[EXERCISE MATERIALS]
--- START ---

(** * Cartridge loading calculator: a shallow embedding of cartridge_loading.py

    The program works on IEEE double-precision numbers and numpy arrays of
    them.  This development reads every float as the real number it stands
    for: [float] values are [R], the literals [1e-3], [1e3], [1e-12] are the
    exact rationals, numpy arrays are lists, element-wise array operations
    are [map]s, and numpy's complex128 is a pair of reals.  Rounding,
    overflow, signed zeros, NaN and the infinities are therefore outside the
    model; every statement below is a statement about the exact arithmetic
    that the code approximates.  Division is total in [R]; the denominators
    of the calculator are shown not to vanish on valid input, so the
    totalisation is never observed there.  Two things follow.  What is exact
    only in real arithmetic, such as 10^(log10 x) = x or the order of two
    samples whose exact values nearly coincide, is not a fact about the
    doubles the program computes, and nothing below is stated about it.
    And Python's own division [L / C] raises ZeroDivisionError for a zero
    capacitance, where the model's calculator is total; what is said about a
    whole run of the script is said for valid circuits.

    Text comes in two kinds.  The literals of the report are kept as the
    bytes of their UTF-8 encoding in the source file.  The strings read from
    the command line and the prompts are sequences of code points below
    256. *)

From Stdlib Require Import Reals Lra Lia List String Ascii Bool Arith Psatz.
Import ListNotations.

--- END ---

[ACTION ITEM] The first line of the listing above through the line containing "whole run of": print exactly that, both ends included.

[ANSWER FOR THE TASK]
(** * Cartridge loading calculator: a shallow embedding of cartridge_loading.py

    The program works on IEEE double-precision numbers and numpy arrays of
    them.  This development reads every float as the real number it stands
    for: [float] values are [R], the literals [1e-3], [1e3], [1e-12] are the
    exact rationals, numpy arrays are lists, element-wise array operations
    are [map]s, and numpy's complex128 is a pair of reals.  Rounding,
    overflow, signed zeros, NaN and the infinities are therefore outside the
    model; every statement below is a statement about the exact arithmetic
    that the code approximates.  Division is total in [R]; the denominators
    of the calculator are shown not to vanish on valid input, so the
    totalisation is never observed there.  Two things follow.  What is exact
    only in real arithmetic, such as 10^(log10 x) = x or the order of two
    samples whose exact values nearly coincide, is not a fact about the
    doubles the program computes, and nothing below is stated about it.
    And Python's own division [L / C] raises ZeroDivisionError for a zero
    capacitance, where the model's calculator is total; what is said about a
    whole run of the script is said for valid circuits.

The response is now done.